By Henning Kullak-Ublick, July 2020

Three years after his death, the album Thanks for the Dance by the Canadian poet, painter and musician Leonard Cohen was released in 2019.

It ends with the poem:

Listen to the hummingbird / Whose wings you cannot see / Listen to the hummingbird / Don't listen to me
Listen to the butterfly / Whose days but number three / Listen to the butterfly / Donʼt listen to me
Listen to the mind of God / Which doesnʼt need to be / Listen to the mind of God / Donʼt listen to me
Listen to the hummingbird / Whose wings you cannot see / Listen to the hummingbird / Donʼt listen to me

In the midst of the hurricane of opinions which has been buffeting us for months, listen to a small hummingbird, a butterfly, the mind of God (which doesn’t need to be, yet is)? And again to the hummingbird?

Cohen’s words express in a wonderfully poetic way what our profession as Waldorf teachers is all about. Furthermore... yet, more of that shortly. We cannot do anything other than speak to our pupils. But only when our speech is elevated – and thus elevates them, the listeners – to a level from which they hear not just us, the speakers, but can listen to how the world speaks to them, does it turn into encounter – encounter with the immeasurable diversity of our earth and encounter between us human beings.

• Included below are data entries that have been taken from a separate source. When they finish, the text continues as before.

(* ===== verification/QueueStats.v ===== *)
(** * Queue statistics

    [compute_queue_stats] of [src/src/core/queue.rs], with its binary64
    arithmetic, and the consistency of the figures it reports. *)

From Stdlib Require Import ZArith Lia String Ascii SpecFloat.
From stdpp Require Import base tactics list gmap strings numbers sorting.
From S2P Require Import Prelude Text Order Float Rfc3339 ProcessIdentity Sqlite.
From S2P Require Import WriterLease QueueTypes QueueFailures QueueStore QueueAdmin.
From S2P Require Import QueueLifecycle QueueSystem QueueSafety QueueReports.
Open Scope Z_scope.
Open Scope rust_scope.

(** ** Statistics *)

Record QueueStats := {
  qs_pending : Z;
  qs_claimed : Z;
  qs_active_payload_bytes : Z;
  qs_active_ingest_payload_bytes : Z;
  qs_ingest_payload_limit_bytes : Z;
  qs_rejected_oversize : Z;
  qs_failed : Z;
  qs_failed_retryable : Z;
  qs_failed_terminal : Z;
  qs_failed_archived : Z;
  qs_retrying : Z;
  qs_failed_retryable_embed : Z;
  qs_failed_retryable_llm : Z;
  qs_last_auto_requeue_at_unix_ms : option Z;
  qs_next_retry_at_unix_secs : option Z;
  qs_oldest_pending_age_secs : option Z;
  qs_rate_per_min : f64;
  qs_avg_processing_ms : option Z;
  qs_eta_secs : option Z;
  qs_failed_buckets : list QueueFailureBucket;
  qs_retrying_buckets : list QueueFailureBucket;
}.

(** [COUNT( * )] and [MIN] over a table. *)
Definition count_rows (cond : msg_row → bool) (m : gmap string msg_row) : Z :=
  Z.of_nat (length (List.filter (fun e => cond e.2) (map_to_list m))).

Fixpoint min_list (l : list Z) : option Z :=
  match l with
  | [] => None
  | x :: rest => min_optional_i64 (Some x) (min_list rest)
  end.

Definition archived_failed_count (db : qdb) : Z :=
  Z.of_nat (length (List.filter (fun e : string * completion_row =>
    bool_decide (k_op_state e.2 = "failed")
    && match k_rejected_reason e.2 with
       | Some r => sql_like "queue_archive:%" r
       | None => false
       end) (map_to_list (q_completions db)))).

(** [AVG] ignores NULL; over integers it is the quotient of two doubles. *)
Definition sql_avg (values : list Z) : option f64 :=
  match values with
  | [] => None
  | _ => Some (f64_div (f64_of_int (foldr Z.add 0 values))
                 (f64_of_int (Z.of_nat (length values))))
  end.

(** The completions of the metrics window. *)
Definition window_rows (now_ms : Z) (db : qdb) : list completion_row :=
  let cutoff := sat_i64 (now_ms - sat_i64 (COMPLETION_METRICS_WINDOW_MINS * 60000)) in
  List.filter (fun c => cutoff <=? k_completed_at c) (map snd (map_to_list (q_completions db))).

Section stats.
Context `{QueueEnv, TableScan}.

Definition compute_queue_stats (cols : failure_columns) (ingest_payload_limit_bytes : Z)
    (now now_ms : Z) (db : qdb) : result QueueStats QueueError :=
  let m := q_pending db in
  let pending := count_rows (is_status StPending) m in
  let claimed := count_rows (is_status StClaimed) m in
  let failed := count_rows (is_status StFailed) m in
  let? failure_rows := queue_failure_rows cols db in
  let is_failed r := bool_decide (fr_status r = RowFailed) in
  let is_retrying r := bool_decide (fr_status r = RowRetrying) in
  let count f := Z.of_nat (length (List.filter f failure_rows)) in
  let is_model r := is_failed r && bool_decide (fr_retry_class r = "retryable_model") in
  let failed_retryable := count is_model in
  let completed := window_rows now_ms db in
  let rate_per_min := f64_div (f64_of_int (Z.of_nat (length completed)))
                        (f64_of_int COMPLETION_METRICS_WINDOW_MINS) in
  let pending_u64 := i64_to_u64 pending in
  Ok {| qs_pending := pending_u64;
        qs_claimed := i64_to_u64 claimed;
        qs_active_payload_bytes := i64_to_u64 (sum_payload_bytes is_active m);
        qs_active_ingest_payload_bytes :=
          i64_to_u64 (sum_payload_bytes
            (fun r => is_active r && bool_decide (m_kind r = INGEST_ASYNC_KIND)) m);
        qs_ingest_payload_limit_bytes := ingest_payload_limit_bytes;
        qs_rejected_oversize := meta_counter OVERSIZE_REJECTION_TOTAL_KEY db;
        qs_failed := i64_to_u64 failed;
        qs_failed_retryable := i64_to_u64 failed_retryable;
        qs_failed_terminal := i64_to_u64 (sat_i64 (failed - failed_retryable));
        qs_failed_archived := i64_to_u64 (archived_failed_count db);
        qs_retrying := i64_to_u64 (count is_retrying);
        qs_failed_retryable_embed :=
          i64_to_u64 (count (fun r => is_model r && negb (bool_decide (fr_kind r = LLM_TASK_KIND))));
        qs_failed_retryable_llm :=
          i64_to_u64 (count (fun r => is_model r && bool_decide (fr_kind r = LLM_TASK_KIND)));
        qs_last_auto_requeue_at_unix_ms :=
          match q_meta db !! AUTO_REQUEUE_KEY ≫= parse_u64 with
          | Some v => if 0 <? v then Some v else None
          | None => None
          end;
        qs_next_retry_at_unix_secs :=
          i64_to_u64 <$> min_list (omap fr_next_attempt_at (List.filter is_retrying failure_rows));
        qs_oldest_pending_age_secs :=
          (fun created_at => i64_to_u64 (sat_i64 (now - created_at))) <$>
          min_list (map (fun e => m_created_at e.2)
                      (List.filter (fun e => is_status StPending e.2) (map_to_list m)));
        qs_rate_per_min := rate_per_min;
        qs_avg_processing_ms := f64_round_u64 <$> sql_avg (omap k_processing_ms completed);
        qs_eta_secs :=
          if SFltb f64_zero rate_per_min
          then Some (f64_ceil_u64 (f64_mul (f64_div (f64_of_int pending_u64) rate_per_min)
                                     (f64_of_int 60)))
          else None;
        qs_failed_buckets := buckets_from_rows (List.filter is_failed failure_rows);
        qs_retrying_buckets := buckets_from_rows (List.filter is_retrying failure_rows) |}.
End stats.

Definition failure_headline_count (live_fail_count : Z) (s : QueueStats) : Z :=
  Z.max live_fail_count (qs_failed s).

(** ** Lemmas *)

Lemma count_three (rows : list (string * msg_row)) :
  Forall (fun e => row_wf e.2) rows →
  (length (List.filter (fun e => is_status StPending e.2) rows) +
   length (List.filter (fun e => is_status StClaimed e.2) rows) +
   length (List.filter (fun e => is_status StFailed e.2) rows))%nat = length rows.
Proof.
  induction 1 as [|[id row] rows Hwf _ IH]; [done|]. simpl. unfold is_status in *. simpl in *.
  destruct Hwf as (_ & _ & Hs). destruct (m_status row); [..|done|];
    repeat case_bool_decide; simpl; (lia || congruence).
Qed.

Lemma filter_split {A} (f g : A → bool) l :
  (length (List.filter (fun x => f x && g x) l) +
   length (List.filter (fun x => f x && negb (g x)) l))%nat = length (List.filter f l).
Proof.
  induction l as [|x l IH]; [done|]. simpl. destruct (f x), (g x); simpl; lia.
Qed.

Lemma filter_le {A} (f g : A → bool) l :
  (∀ x, f x = true → g x = true) → (length (List.filter f l) <= length (List.filter g l))%nat.
Proof.
  intros Hfg. induction l as [|x l IH]; [done|]. simpl. specialize (Hfg x).
  destruct (f x); [rewrite Hfg by done; simpl; lia|]. destruct (g x); simpl; lia.
Qed.

Lemma filter_perm_length {A} (f : A → bool) l l' :
  l ≡ₚ l' → length (List.filter f l) = length (List.filter f l').
Proof.
  induction 1 as [|x l l' _ IH|x y l|l1 l2 l3 _ IH1 _ IH2]; simpl; [done| | |congruence].
  - destruct (f x); simpl; congruence.
  - by destruct (f x), (f y).
Qed.

Section stats_lemmas.
Context `{QueueEnv, TableScan}.

(** The failure rows of a well-formed table: one per failed row and one per
    pending row that has been tried. *)
Lemma failure_rows_count rows :
  Forall (fun e => row_wf e.2) rows →
  ∃ l, failure_rows_of all_columns rows = Ok l ∧
    length (List.filter (fun r => bool_decide (fr_status r = RowFailed)) l) =
      length (List.filter (fun e => is_status StFailed e.2) rows) ∧
    (length (List.filter (fun r => bool_decide (fr_status r = RowRetrying)) l) <=
      length (List.filter (fun e => is_status StPending e.2) rows))%nat.
Proof.
  induction 1 as [|[id row] rows Hwf _ (l & Hl & Hf & Hr)]; [by exists []|].
  cbn [failure_rows_of]. rewrite Hl. simpl in Hwf. destruct Hwf as (Hn & _ & Hs).
  assert (Hu : try_u32 (m_retry_count row) = Some (m_retry_count row)) by (by apply try_u32_Some).
  unfold failure_row_of. cbn [has_failure_class has_last_error has_retry_count has_next_attempt_at all_columns].
  rewrite Hu. unfold is_status in *. simpl.
  destruct (m_status row) eqn:Hst; [destruct (0 <? m_retry_count row)| | |];
    (eexists; split; [reflexivity|]); simpl; rewrite ?Hst; simpl; split; lia || done.
Qed.

Lemma sum_by_key (keys : list bucket_key) rows :
  NoDup keys → (∀ r, r ∈ rows → row_key r ∈ keys) →
  foldr Z.add 0 (map (fun k => Z.of_nat (length (rows_of_key k rows))) keys) = Z.of_nat (length rows).
Proof.
  intros Hnd. induction rows as [|r rows IH]; intros Hin.
  { clear. induction keys; [done|]. simpl in *. lia. }
  assert (Hstep : ∀ ks, NoDup ks →
    foldr Z.add 0 (map (fun k => Z.of_nat (length (rows_of_key k (r :: rows)))) ks) =
    foldr Z.add 0 (map (fun k => Z.of_nat (length (rows_of_key k rows))) ks)
    + if bool_decide (row_key r ∈ ks) then 1 else 0).
  { clear. induction ks as [|k ks IHk]; intros Hnd; [done|].
    apply list.NoDup_cons in Hnd as [Hni Hnd]. cbn [map foldr]. rewrite IHk by done.
    unfold rows_of_key at 1. simpl. fold (rows_of_key k rows).
    destruct (decide (row_key r = k)) as [<-|Hne].
    - rewrite (bool_decide_eq_true_2 (row_key r = row_key r)) by done.
      rewrite (bool_decide_eq_true_2 (row_key r ∈ row_key r :: ks)) by (by left).
      rewrite bool_decide_eq_false_2 by done. simpl. lia.
    - rewrite (bool_decide_eq_false_2 (row_key r = k)) by done.
      rewrite (bool_decide_ext (row_key r ∈ k :: ks) (row_key r ∈ ks)); [lia|].
      rewrite elem_of_cons. tauto. }
  rewrite Hstep by done. rewrite IH by (intros; apply Hin; by right).
  rewrite bool_decide_eq_true_2 by (apply Hin; by left). simpl. lia.
Qed.

Lemma bucket_counts_sum rows :
  Z.of_nat (length rows) <= u64_max →
  foldr Z.add 0 (map fb_count (buckets_from_rows rows)) = Z.of_nat (length rows).
Proof.
  intros Hlt. destruct (buckets_partition_core rows Hlt) as (Hnd & Hall & Hb & _).
  rewrite <- (sum_by_key _ rows Hnd Hall). rewrite map_map. f_equal. apply map_ext_in.
  intros b Hin%list_elem_of_In. by destruct (Hb b Hin) as (_ & -> & _).
Qed.

Lemma i64_to_u64_nat n : i64_to_u64 (Z.of_nat n) = Z.of_nat n.
Proof. unfold i64_to_u64. destruct (Z.leb_spec (Z.of_nat n) 0); lia. Qed.

(** The figures of the status report agree with the table and with each
    other: on a well-formed queue the report always succeeds, its pending,
    claimed and failed counts add up to the number of rows, the failed ones
    split into retryable and terminal, the retryable ones into embedding and
    LLM tasks, and the bucket counts add up to the totals they break down. *)
Theorem stats_consistent limit now now_ms db :
  queue_wf db → Z.of_nat (size (q_pending db)) <= i64_max →
  ∃ s, compute_queue_stats all_columns limit now now_ms db = Ok s ∧
    qs_pending s + qs_claimed s + qs_failed s = Z.of_nat (size (q_pending db)) ∧
    qs_failed_retryable s + qs_failed_terminal s = qs_failed s ∧
    qs_failed_retryable_embed s + qs_failed_retryable_llm s = qs_failed_retryable s ∧
    qs_retrying s <= qs_pending s ∧
    foldr Z.add 0 (map fb_count (qs_failed_buckets s)) = qs_failed s ∧
    foldr Z.add 0 (map fb_count (qs_retrying_buckets s)) = qs_retrying s.
Proof.
  intros Hwf Hsize. set (rows := map_to_list (q_pending db)).
  assert (Hrows : Forall (fun e => row_wf e.2) rows).
  { apply Forall_forall. intros [id row] Hin%elem_of_map_to_list. by eapply Hwf. }
  assert (Hscan : Forall (fun e => row_wf e.2) (scan_rows (q_pending db)))
    by (by rewrite scan_rows_perm).
  destruct (failure_rows_count _ Hscan) as (l & Hl & Hf & Hr).
  rewrite (filter_perm_length _ _ _ (scan_rows_perm (q_pending db))) in Hf.
  rewrite (filter_perm_length (fun e => is_status StPending e.2) _ _ (scan_rows_perm (q_pending db))) in Hr.
  fold rows in Hf, Hr.
  pose proof (count_three rows Hrows) as H3.
  assert (Hlen : length rows = size (q_pending db)) by apply length_map_to_list.
  unfold compute_queue_stats, queue_failure_rows. rewrite Hl. eexists. split; [reflexivity|].
  cbn -[buckets_from_rows f64_div f64_mul f64_of_int]. unfold count_rows. fold rows.
  rewrite !i64_to_u64_nat.
  pose proof (filter_split (fun r => bool_decide (fr_status r = RowFailed))
    (fun r => bool_decide (fr_retry_class r = "retryable_model")) l) as Hs1.
  pose proof (filter_split (fun r => bool_decide (fr_status r = RowFailed) &&
    bool_decide (fr_retry_class r = "retryable_model"))
    (fun r => bool_decide (fr_kind r = LLM_TASK_KIND)) l) as Hs2.
  cbv beta in Hs1, Hs2. split_and!; [lia| |lia|lia| |].
  - rewrite sat_i64_id by (unfold_widths; lia). unfold i64_to_u64. destruct (_ <=? 0) eqn:E; zbool; lia.
  - rewrite bucket_counts_sum by (unfold_widths; lia). lia.
  - rewrite bucket_counts_sum by (unfold_widths; lia). lia.
Qed.
End stats_lemmas.

Lemma stats_consistent_witness :
  ∃ s, compute_queue_stats all_columns 100 120 120000 run1 = Ok s ∧
    qs_pending s + qs_claimed s + qs_failed s = Z.of_nat (size (q_pending run1)).
Proof.
  destruct (stats_consistent 100 120 120000 run1) as (s & Hs & Hsum & _).
  - apply (evolves_wf (msg_ids id_env_ok) (claim_tokens id_env_ok) empty_qdb); [apply empty_queue_wf|].
    apply (queue_steps_run (any_store id_env_ok)), run_init.
  - vm_compute. discriminate.
  - exists s. split; [exact Hs|exact Hsum].
Defined.
(** Acknowledged: every state a crash may leave has the record. *)
Definition stored (w : world) : Prop := ∀ fs, crash_files w fs → present fs.

Definition owed (ack : bool) (w : world) : Prop :=
  queued w ∨ (kept w ∧ (ack = true → stored w)).

Lemma p_ne_c : p ≠ c.
Proof. intros E. apply (f_equal extension) in E. unfold p, c in E. by rewrite record_path_ext, claim_ext in E. Qed.

Lemma remnant_files w : remnant w (w_files w).
Proof. by exists (w_pending w). Qed.

Lemma kept_files w : kept w → well_kept (w_files w).
Proof. intros Hk. apply (Hk _ (remnant_files w)). Qed.

Lemma remnant_issue op w fs :
  remnant (issue op w) fs → remnant w fs ∨ ∃ fs0, remnant w fs0 ∧ fs = apply_op fs0 op.
Proof.
  intros (ops & Hs & ->). simpl in *. apply sublist_app_r in Hs as (k1 & k2 & -> & H1' & H2').
  apply sublist_cons_r in H2' as [H2'|(l & -> & H2')].
  - apply sublist_nil_r in H2' as ->. left. exists k1. by rewrite app_nil_r.
  - apply sublist_nil_r in H2' as ->. right. exists (foldl apply_op (w_durable w) k1).
    split; [by exists k1|]. by rewrite foldl_app.
Qed.

Lemma files_issue op w : w_files (issue op w) = apply_op (w_files w) op.
Proof. unfold w_files. simpl. by rewrite foldl_app. Qed.

(** The operations that keep the record. *)
Definition touches (op : dir_op) (name : string) : Prop :=
  match op with
  | OpWrite n _ => n = name
  | OpRename from to _ => from = name ∨ to = name
  | OpRemove n => n = name
  end.

Definition benign (w : world) (op : dir_op) : Prop :=
  (¬ touches op p ∧ ¬ touches op c)
  ∨ op = OpRename p c b ∨ op = OpRename c p b
  ∨ (∃ x, op = OpRename x p b ∧ x ≠ p ∧ x ≠ c ∧ ¬ present (w_files w)).

Lemma untouched op fs name : ¬ touches op name → apply_op fs op !! name = fs !! name.
Proof.
  destruct op; simpl; intros Hn; rewrite ?lookup_insert_ne, ?lookup_delete_ne by naive_solver; done.
Qed.

Lemma swap_pc fs : well_kept (apply_op fs (OpRename p c b)) ∧ present (apply_op fs (OpRename p c b)).
Proof.
  pose proof p_ne_c. unfold well_kept, present. fold c p b. simpl. rewrite !lookup_insert_eq.
  rewrite !lookup_insert_ne, !lookup_delete_eq by done. tauto.
Qed.
Lemma swap_cp fs : well_kept (apply_op fs (OpRename c p b)) ∧ present (apply_op fs (OpRename c p b)).
Proof.
  pose proof p_ne_c. unfold well_kept, present. fold c p b. simpl. rewrite !lookup_insert_eq.
  rewrite !lookup_insert_ne, !lookup_delete_eq by done. tauto.
Qed.

Lemma well_kept_absent fs : well_kept fs → ¬ present fs → fs !! p = None ∧ fs !! c = None.
Proof. unfold well_kept, present. fold c p b. tauto. Qed.

Lemma place_p x fs :
  x ≠ p → x ≠ c → well_kept fs → ¬ present fs →
  well_kept (apply_op fs (OpRename x p b)) ∧ present (apply_op fs (OpRename x p b)).
Proof.
  intros Hp Hc Hw Hn. destruct (well_kept_absent fs Hw Hn) as [Ep Ec]. pose proof p_ne_c.
  unfold well_kept, present. fold c p b. simpl. rewrite !lookup_insert_eq, !lookup_insert_ne by done.
  rewrite !lookup_delete_ne, Ec by done. tauto.
Qed.

Lemma untouched_same op fs :
  ¬ touches op p → ¬ touches op c →
  (well_kept (apply_op fs op) ↔ well_kept fs) ∧ (present (apply_op fs op) ↔ present fs).
Proof. intros Hp Hc. unfold well_kept, present. fold c p. by rewrite !untouched. Qed.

Real learning is always an experience of resonance in which much more goes back and forth than merely bare information. We can currently experience this at many different levels of our existence. As a result of the protective measures which apply throughout the world, we are gathering a wealth of experience with teachers’ meetings by way of microphones, monitors and speakers. And, lo and behold: we often reach decisions much more quickly which, for us meeting-hardened Waldorf teachers, is a discovery that is both remarkable and worthwhile. But something is lost along the way the longer these things continue: we inspire one another much less than is possible in “physical” encounters when we speak with and listen to one another not just with our head but our whole being.

In the happiest moments of such exchanges between colleagues we even succeed occasionally in hearing, as we speak, what often very softly awaits to become reality through us. Without this real presence of what is waiting to develop it is only ever the past that speaks.

The same applies to digital learning. It is a good thing that we have this instrument but it nevertheless addresses mainly the heads of the children. But to discover the world in all its multiplicity they need the presence of reality. It is the same when we try to understand what a child, a class, a school, a whole era really needs. We have to hear what penetrates through to us beyond the clatter.

In the midst of all the facts, opinions, political rancour and inevitable conspiracy theories which all shout “listen to me!”, Cohen’s words act like the gentle touch of a much, much larger world which even at its tiniest reveals itself to be a force, a potency, a possibility. Stay well!